Bottom line: Focus on character when checking out future life partners.
3 If you are having sex, stop immediately
The media portrays single couples having the best sex and the most exciting relationships. It’s a lie. The truth is that sex was designed exclusively for marriage between one man and one woman for life.
Another blatant lie of the culture is that sex is a front-end, foundational element of a single dating relationship. The truth is that sexual mutuality is the “icing on the cake” for a husband and his wife within the sacred bond of marriage. It works best when preceded by trust, security, sensitive responsiveness, and physical and emotional availability — all of which take time to build.
When we appropriate covenant benefits without covenant commitments and stipulations, things go wrong, and people get hurt. More often than not, it’s the woman.
There’s so much research out there on the negative consequences of pre-marital sex and cohabitation before marriage. It doesn’t get much press, because it doesn’t fit the culture’s nutzoid permissive narratives.
Here are just some of the statistics …
– Married couples rank 31% higher in sexual satisfaction than unmarried singles having sex.
– People who engage in pre-marital sex have a higher probability of one spouse having an adulterous affair after being married.
– Married couples who cohabitated and engaged in pre-marital sex have a 40% higher chance of divorcing than couples who waited.
For believers, there’s no wiggle room on this. God’s word is clear …

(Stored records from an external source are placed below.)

(* ===== verification/Pcapx.v ===== *)
(** * Pcapx: what the packet collectors share (internal/collectors/pcapx)

    Decoded packets, the address filters, and the buffer that keeps one event per
    key and period until the next drain.  A packet is what gopacket decodes of
    it: one optional layer of each type the collectors look for. *)

From S2P Require Import Prelude GoStr GoText GoJson Net GoIP Event.
From Stdlib Require Import Ascii.

Local Open Scope Z_scope.
Local Open Scope go_scope.

(** ** Packets *)

Record tcp_layer := {
  tcp_SrcPort : Z; tcp_DstPort : Z; tcp_SYN : bool; tcp_ACK : bool; tcp_FIN : bool; tcp_RST : bool; tcp_PSH : bool; tcp_URG : bool;
  tcp_Payload : list Z }.
Record udp_layer := { udp_SrcPort : Z; udp_DstPort : Z; udp_Payload : list Z }.
Record icmp_layer := { icmp_Type : Z; icmp_Code : Z }.
Record arp_layer := { arp_Operation : Z; arp_SourceProtAddress : list Z; arp_DstProtAddress : list Z }.

(** [pk_capture] is the length in the metadata ([None]: no metadata), [pk_len] that
    of the data. *)
Record packet := {
  pk_ts : time; pk_capture : option Z; pk_len : Z;
  pk_ip4 : option (option ip * option ip); pk_ip6 : option (option ip * option ip); pk_arp : option arp_layer;
  pk_tcp : option tcp_layer; pk_udp : option udp_layer; pk_icmp4 : option icmp_layer; pk_icmp6 : option icmp_layer }.

(** [IP.String] of a possibly nil address, and of raw bytes. *)
Definition IPString (a : option ip) : string := match a with Some a => IP_String a | None => "<nil>" end.
Definition bytes_value (bs : list Z) : Z := fold_left (λ v b, v * 256 + b) bs 0.
Definition IPString_bytes (bs : list Z) : string :=
  match length bs with
  | O => "<nil>"
  | 4%nat => dotted (bytes_value bs)
  | 16%nat => IP_String (norm_v6 (bytes_value bs))
  | _ => "?" +:+ of_chars (flat_map (λ b, [hex_char (Z.shiftr b 4); hex_char (Z.land b 15)]) bs)
  end.

(** ** filter.go *)

Definition TCPFlags (t : tcp_layer) : string :=
  Join ((if tcp_SYN t then ["SYN"] else []) ++ (if tcp_ACK t then ["ACK"] else []) ++ (if tcp_FIN t then ["FIN"] else []) ++
        (if tcp_RST t then ["RST"] else []) ++ (if tcp_PSH t then ["PSH"] else []) ++ (if tcp_URG t then ["URG"] else []))%list%string "|".

Definition DropByIP (srcIP dstIP : string) (skipLoopback skipLinkLocal skipPrivateToPrivate : bool) (denyCIDRs : list ipnet) : bool :=
  match ParseIP srcIP, ParseIP dstIP with
  | Some sip, Some dip =>
    if skipLoopback && (IsLoopback sip || IsLoopback dip) then true else
    if skipLinkLocal && (IsLinkLocalUnicast sip || IsLinkLocalUnicast dip) then true else
    if skipPrivateToPrivate && IsPrivate sip && IsPrivate dip then true else
    existsb (λ n, net_Contains n sip || net_Contains n dip) denyCIDRs
  | _, _ => true
  end.

Definition SkippableIP (a : option ip) (skipLoopback skipLinkLocal : bool) : bool :=
  match a with
  | None => true
  | Some a =>
    if skipLoopback && IsLoopback a then true else
    if skipLinkLocal && (IsLinkLocalUnicast a || IsLinkLocalMulticast a) then true else false
  end.

Definition IPInCIDRs (a : option ip) (cidrs : list ipnet) : bool :=
  match a with Some a => existsb (λ n, net_Contains n a) cidrs | None => false end.

(** ** buffer.go *)

Record Buffer := { bf_buf : list NetEvent; bf_cache : gmap string time; bf_lastCleanup : time; bf_ttl : duration; bf_maxBatch : Z }.

Definition NewBuffer (ttl : duration) (maxBatch : Z) (now : time) : Buffer :=
  {| bf_buf := []; bf_cache := ∅; bf_lastCleanup := now; bf_ttl := ttl; bf_maxBatch := maxBatch |}.

(** [-2 * b.ttl] wraps around. *)
Definition cleanupLocked (b : Buffer) (now : time) : Buffer :=
  if time_sub now (bf_lastCleanup b) <? bf_ttl b then b else
  let cutoff := now + wrap64 (- 2 * bf_ttl b) in
  {| bf_buf := bf_buf b; bf_cache := filter (λ kt, ¬ kt.2 < cutoff) (bf_cache b); bf_lastCleanup := now;
     bf_ttl := bf_ttl b; bf_maxBatch := bf_maxBatch b |}.

Definition Push (b : Buffer) (now : time) (key : string) (ev : NetEvent) : bool * Buffer :=
  if match bf_cache b !! key with Some t => time_sub now t <? bf_ttl b | None => false end then (false, b) else
  if bf_maxBatch b <=? Z.of_nat (length (bf_buf b)) then (false, b) else
  (true, cleanupLocked {| bf_buf := bf_buf b ++ [ev]; bf_cache := <[key := now]> (bf_cache b); bf_lastCleanup := bf_lastCleanup b;
                          bf_ttl := bf_ttl b; bf_maxBatch := bf_maxBatch b |} now).

Definition Drain (b : Buffer) : list NetEvent * Buffer :=
  (bf_buf b, {| bf_buf := []; bf_cache := bf_cache b; bf_lastCleanup := bf_lastCleanup b; bf_ttl := bf_ttl b; bf_maxBatch := bf_maxBatch b |}).

(** ** Proofs *)

(** The uses of a buffer: the mutex makes each of them atomic. *)
Inductive op := OpPush (now : time) (key : string) (ev : NetEvent) | OpDrain.

(** A run: the buffer, the pushes accepted so far (latest first) and the events
    accepted since the last drain and drained so far. *)
Record history := { hs_buffer : Buffer; hs_accepted : list (time * string); hs_pending : list NetEvent; hs_drained : list NetEvent }.

Definition step (h : history) (o : op) : history :=
  match o with
  | OpPush now key ev =>
    let '(ok, b) := Push (hs_buffer h) now key ev in
    if ok : bool then {| hs_buffer := b; hs_accepted := (now, key) :: hs_accepted h; hs_pending := hs_pending h ++ [ev]; hs_drained := hs_drained h |}
    else {| hs_buffer := b; hs_accepted := hs_accepted h; hs_pending := hs_pending h; hs_drained := hs_drained h |}
  | OpDrain =>
    let '(out, b) := Drain (hs_buffer h) in
    {| hs_buffer := b; hs_accepted := hs_accepted h; hs_pending := []; hs_drained := hs_drained h ++ out |}
  end.

Definition run (ttl : duration) (maxBatch : Z) (start : time) (ops : list op) : history :=
  fold_left step ops {| hs_buffer := NewBuffer ttl maxBatch start; hs_accepted := []; hs_pending := []; hs_drained := [] |}.

(** The clock of a process does not go back. *)
Fixpoint clock_from (t : time) (ops : list op) : Prop :=
  match ops with
  | [] => True
  | OpPush now _ _ :: ops => t <= now ∧ clock_from now ops
  | OpDrain :: ops => clock_from t ops
  end.
Fixpoint clock_after (t : time) (ops : list op) : time :=
  match ops with [] => t | OpPush now _ _ :: ops => clock_after now ops | OpDrain :: ops => clock_after t ops end.

Record buffer_ok (ttl : duration) (maxBatch : Z) (now : time) (h : history) : Prop := {
  bo_ttl : bf_ttl (hs_buffer h) = ttl;
  bo_max : bf_maxBatch (hs_buffer h) = maxBatch;
  bo_pending : bf_buf (hs_buffer h) = hs_pending h;
  bo_room : Z.of_nat (length (hs_pending h)) <= Z.max 0 maxBatch;
  bo_past : ∀ t key, (t, key) ∈ hs_accepted h → t <= now;
  bo_last : ∀ key t, bf_cache (hs_buffer h) !! key = Some t →
    (t, key) ∈ hs_accepted h ∧ ∀ t', (t', key) ∈ hs_accepted h → t' <= t;
  bo_forgotten : ∀ key t, bf_cache (hs_buffer h) !! key = None → (t, key) ∈ hs_accepted h → ttl <= now - t;
}.

Lemma time_sub_ttl now t ttl : ttl <= max_int64 → t <= now → (time_sub now t <? ttl) = (now - t <? ttl).
Proof. unfold time_sub, sat64, max_int64, min_int64. intros. destruct (now - t <? ttl) eqn:E; zbool; [apply Z.ltb_lt|apply Z.ltb_ge]; lia. Qed.

Section runs.
Context (ttl : duration) (maxBatch : Z).
Context (Httl : 0 <= ttl < 2 ^ 62).

(** The test of [Push] against the whole past. *)
Definition recently (h : history) (now : time) (key : string) : Prop := ∃ t, (t, key) ∈ hs_accepted h ∧ now - t < ttl.

Lemma cache_test now now' h key : buffer_ok ttl maxBatch now h → now <= now' →
  match bf_cache (hs_buffer h) !! key with Some t => time_sub now' t <? bf_ttl (hs_buffer h) | None => false end = true ↔ recently h now' key.
Proof using Httl.
  intros [Ht _ _ _ Hpast Hlast Hforg] Hnow. unfold recently. rewrite Ht. destruct (bf_cache (hs_buffer h) !! key) as [t|] eqn:Hk.
  - destruct (Hlast key t Hk) as [Hin Hmax]. specialize (Hpast _ _ Hin).
    rewrite time_sub_ttl by (unfold max_int64; lia). rewrite Z.ltb_lt. split; [by exists t|].
    intros (t' & Hin' & Hlt). specialize (Hmax t' Hin'). lia.
  - split; [done|]. intros (t & Hin & Hlt). specialize (Hforg key t Hk Hin). lia.
Qed.

Lemma wrap_ttl : wrap64 (- 2 * ttl) = - 2 * ttl.
Proof using Httl. unfold wrap64. rewrite Z.mod_small; lia. Qed.

Lemma step_ok now h o : buffer_ok ttl maxBatch now h → clock_from now [o] → buffer_ok ttl maxBatch (clock_after now [o]) (step h o).
Proof using Httl.
  intros Hok Hclock. pose proof Hok as [Ht Hm Hp Hr Hpast Hlast Hforg]. destruct o as [now' key ev|]; cbn in *.
  2: { constructor; cbn; try done; lia. }
  destruct Hclock as [Hnow _].
  assert (Hrej : buffer_ok ttl maxBatch now' {| hs_buffer := hs_buffer h; hs_accepted := hs_accepted h; hs_pending := hs_pending h; hs_drained := hs_drained h |}).
  { constructor; cbn; try done.
    - intros t k Hin. specialize (Hpast t k Hin). lia.
    - intros k t Hk Hin. specialize (Hforg k t Hk Hin). lia. }
  unfold Push. destruct (match bf_cache (hs_buffer h) !! key with Some t => _ | None => _ end); [exact Hrej|].
  destruct (bf_maxBatch (hs_buffer h) <=? Z.of_nat (length (bf_buf (hs_buffer h)))) eqn:Hfull; [exact Hrej|]. zbool.
  set (b1 := {| bf_buf := _ |}).
  set (h1 := {| hs_buffer := b1; hs_accepted := (now', key) :: hs_accepted h; hs_pending := hs_pending h ++ [ev]; hs_drained := hs_drained h |}).
  assert (Hok1 : buffer_ok ttl maxBatch now' h1).
  { constructor; cbn; try done.
    - by rewrite Hp.
    - rewrite length_app. cbn. rewrite Hp in Hfull. lia.
    - intros t k [[= -> ->]|Hin]%elem_of_cons; [lia|]. specialize (Hpast t k Hin). lia.
    - intros k t [[<- <-]|[Hne Hk]]%lookup_insert_Some.
      + split; [by left|]. intros t' [[= ->]|Hin]%elem_of_cons; [lia|]. specialize (Hpast _ _ Hin). lia.
      + destruct (Hlast k t Hk) as [Hin Hmax]. split; [by right|]. intros t' [[= -> ->]|Hin']%elem_of_cons; [done|auto].
    - intros k t [Hk Hne]%lookup_insert_None [[= -> ->]|Hin]%elem_of_cons; [done|]. specialize (Hforg k t Hk Hin). lia. }
  unfold cleanupLocked. destruct (time_sub now' (bf_lastCleanup b1) <? bf_ttl b1); [exact Hok1|].
  destruct Hok1 as [_ _ Hp1 Hr1 Hpast1 Hlast1 Hforg1]. cbn -[b1] in *.
  constructor; cbn -[b1]; [by unfold b1; cbn|by unfold b1; cbn|done|done|done| |].
  - intros k t [Hk _]%map_lookup_filter_Some. by apply Hlast1.
  - intros k t Hk Hin. apply map_lookup_filter_None in Hk as [Hk|Hk]; [by apply (Hforg1 k t)|].
    unfold b1 in Hk at 2. cbn in Hk. rewrite Ht, wrap_ttl in Hk. destruct (bf_cache b1 !! k) as [t'|] eqn:Ht'.
    + destruct (Hlast1 k t' Ht') as [_ Hmax]. specialize (Hmax t Hin). specialize (Hk t' Ht'). cbn in Hk.
      assert (t' < now' + - 2 * ttl) by (apply Znot_ge_lt; intros Hge; apply Hk; lia). lia.
    + by apply (Hforg1 k t).
Qed.
End runs.

Lemma clock_from_app t ops ops' : clock_from t (ops ++ ops') ↔ clock_from t ops ∧ clock_from (clock_after t ops) ops'.
Proof. revert t. induction ops as [|[now key ev|] ops IH]; intros t; cbn; rewrite ?IH; tauto. Qed.

Lemma clock_after_app t ops ops' : clock_after t (ops ++ ops') = clock_after (clock_after t ops) ops'.
Proof. revert t. induction ops as [|[now key ev|] ops IH]; intros t; cbn; auto. Qed.

(** Two accepted events of one key are at least [ttl] apart. *)
Definition spaced (ttl : duration) (accepted : list (time * string)) : Prop :=
  StronglySorted (λ later earlier : time * string, later.2 = earlier.2 → ttl <= later.1 - earlier.1) accepted.

Lemma run_ok ttl maxBatch start ops : 0 <= ttl < 2 ^ 62 → clock_from start ops →
  buffer_ok ttl maxBatch (clock_after start ops) (run ttl maxBatch start ops) ∧ spaced ttl (hs_accepted (run ttl maxBatch start ops)).
Proof.
  intros Httl. induction ops as [|o ops IH] using rev_ind; intros Hclock.
  - split; [|constructor]. constructor; cbn; try done; try lia. by intros t key ?%elem_of_nil. by intros key t _ ?%elem_of_nil.
  - apply clock_from_app in Hclock as [H1 H2]. destruct (IH H1) as [Hok Hsp]. clear IH.
    unfold run. rewrite fold_left_app, clock_after_app. cbn [fold_left]. fold (run ttl maxBatch start ops).
    split; [by apply step_ok|]. destruct o as [now key ev|]; cbn in H2 |- *; [|done]. destruct H2 as [Hnow _].
    pose proof (cache_test ttl maxBatch Httl _ now _ key Hok Hnow) as Htest. unfold Push.
    destruct (match bf_cache _ !! key with Some t => _ | None => _ end); [done|].
    destruct (_ <=? _); [done|]. cbn. constructor; [done|]. apply Forall_forall. intros [t k] Hin. cbn. intros <-.
    apply Z.le_ngt. intros Hlt. assert (false = true) by (apply Htest; by exists t). done.
Qed.

(** C24: the deduplicating buffer of the packet collectors (pcapx.Buffer).  Although
    [cleanupLocked] forgets old keys, an event is accepted exactly if no event of
    its key was accepted within the period before it and fewer than [maxBatch]
    events wait for a drain; accepted events of one key are at least the period
    apart; and the buffer holds exactly the events accepted since the last drain,
    in order, never more than [maxBatch]. *)
Theorem dedup_exact ttl maxBatch start ops now key ev :
  0 <= ttl < 2 ^ 62 → clock_from start (ops ++ [OpPush now key ev]) →
  let h := run ttl maxBatch start ops in
  ((Push (hs_buffer h) now key ev).1 = true ↔
     (∀ t, (t, key) ∈ hs_accepted h → ttl <= now - t) ∧ Z.of_nat (length (hs_pending h)) < maxBatch) ∧
  spaced ttl (hs_accepted h) ∧
  bf_buf (hs_buffer h) = hs_pending h ∧ Z.of_nat (length (hs_pending h)) <= Z.max 0 maxBatch.
Proof.
  intros Httl [H1 [Hnow _]]%clock_from_app h. destruct (run_ok ttl maxBatch start ops Httl H1) as [Hok Hsp]. fold h in Hok, Hsp.
  pose proof (cache_test ttl maxBatch Httl _ now h key Hok Hnow) as Htest. destruct Hok as [Ht Hm Hp Hr _ _ _].
  split; [|done]. unfold Push. destruct (match bf_cache _ !! key with Some t => _ | None => _ end) eqn:Hc.
  - split; [done|]. intros [Hall _]. destruct (proj1 Htest eq_refl) as (t & Hin & Hlt). specialize (Hall t Hin). lia.
  - rewrite Hm, Hp. destruct (maxBatch <=? _) eqn:Hfull; zbool; cbn.
    + split; [done|lia].
    + split; [intros _|done]. split; [|lia]. intros t Hin. apply Z.le_ngt. intros Hlt.
      assert (false = true) by (apply Htest; by exists t). done.
Qed.

Definition probe (n : Z) : NetEvent := event "agent" "scan_probe" n "tcp" 60 ∅.

Lemma dedup_exact_witness :
  let ops := [OpPush 10 "k" (probe 1); OpPush 12 "k" (probe 2); OpPush 13 "l" (probe 3); OpDrain; OpPush 40 "m" (probe 4)] in
  (Push (hs_buffer (run 20 2 0 ops)) 41 "k" (probe 5)).1 = true ∧ hs_drained (run 20 2 0 ops) = [probe 1; probe 3].
Proof.
  split; [|vm_compute; reflexivity].
  apply (dedup_exact 20 2 0 [OpPush 10 "k" (probe 1); OpPush 12 "k" (probe 2); OpPush 13 "l" (probe 3); OpDrain; OpPush 40 "m" (probe 4)] 41 "k" (probe 5));
    [lia|cbn; lia|].
  split; [|vm_compute; reflexivity]. intros t.
  change (hs_accepted _) with [(40, "m"); (13, "l"); (10, "k")]%string.
  rewrite !elem_of_cons, elem_of_nil. intros [[=]|[[=]|[[= ->]|[]]]]. lia.
Defined.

Marriage should be honoured by all, and the marriage bed kept pure, for God will judge the adulterer and all the sexually immoral.Hebrews 13:4
As prescriptive advice, and to increase the probability of marital success, I recommend singles who are sexually tempted set clear moral boundaries of two varieties: proximity and purity.
A proximity boundary ensures non-married couples won’t live together, won’t lie together on the same bed, won’t sleep in the same room, and won’t put themselves into physical situations that could trigger sexual arousal.
A purity boundary, is a vow to yourself and each other that you will abstain from any variety of sexual activity until after the wedding.
It’s never too late to reset your relationship. If you’re a single having sex, the best thing you can do for your future is to move apart, establish healthy boundaries, and change the emphasis of your relationship. No excuses. No economic rationalising. You need to do this.
The good news is that when we fall short of God’s design, by His mercy and grace, God promises to restore those who genuinely turn to Him and seek His forgiveness. (Peace in the Home Value #10)
Bottom line: Protect or reset your relationship by abstaining from sex until after the wedding.
One of the great central realities of relationships is this: singleness is not marriage and marriage is not designed to be anything like singleness. The only detail they have in common is that people participate in both.
I think some words from author and pastor, Francis Chan, are highly applicable here:
“Many of us make decisions based on what brings us the most pleasure. This is how we choose our homes, jobs, cars, clothes, food and churches. We pursue what we want; then we make sure there are no biblical commands we are violating. In essence, we want to know what God will tolerate rather than what He desires. Maybe we are afraid to ask what will bring Him the most pleasure. Ignorance feels better than disobedience.”
Like our NYC blogger, obediently following Christ will sometimes hurt when people reject you. I’m pretty sure Jesus said that would happen. Not much pleasure in that.
But, if you want future relationship success in marriage, think about making these three game-changing adjustments now while you are single. I speculate that it will bring God much pleasure now. Later on it will bring you pleasure as you honour Him through a healthier marriage.
Marriage is holy, holy ground. Let’s keep it that way.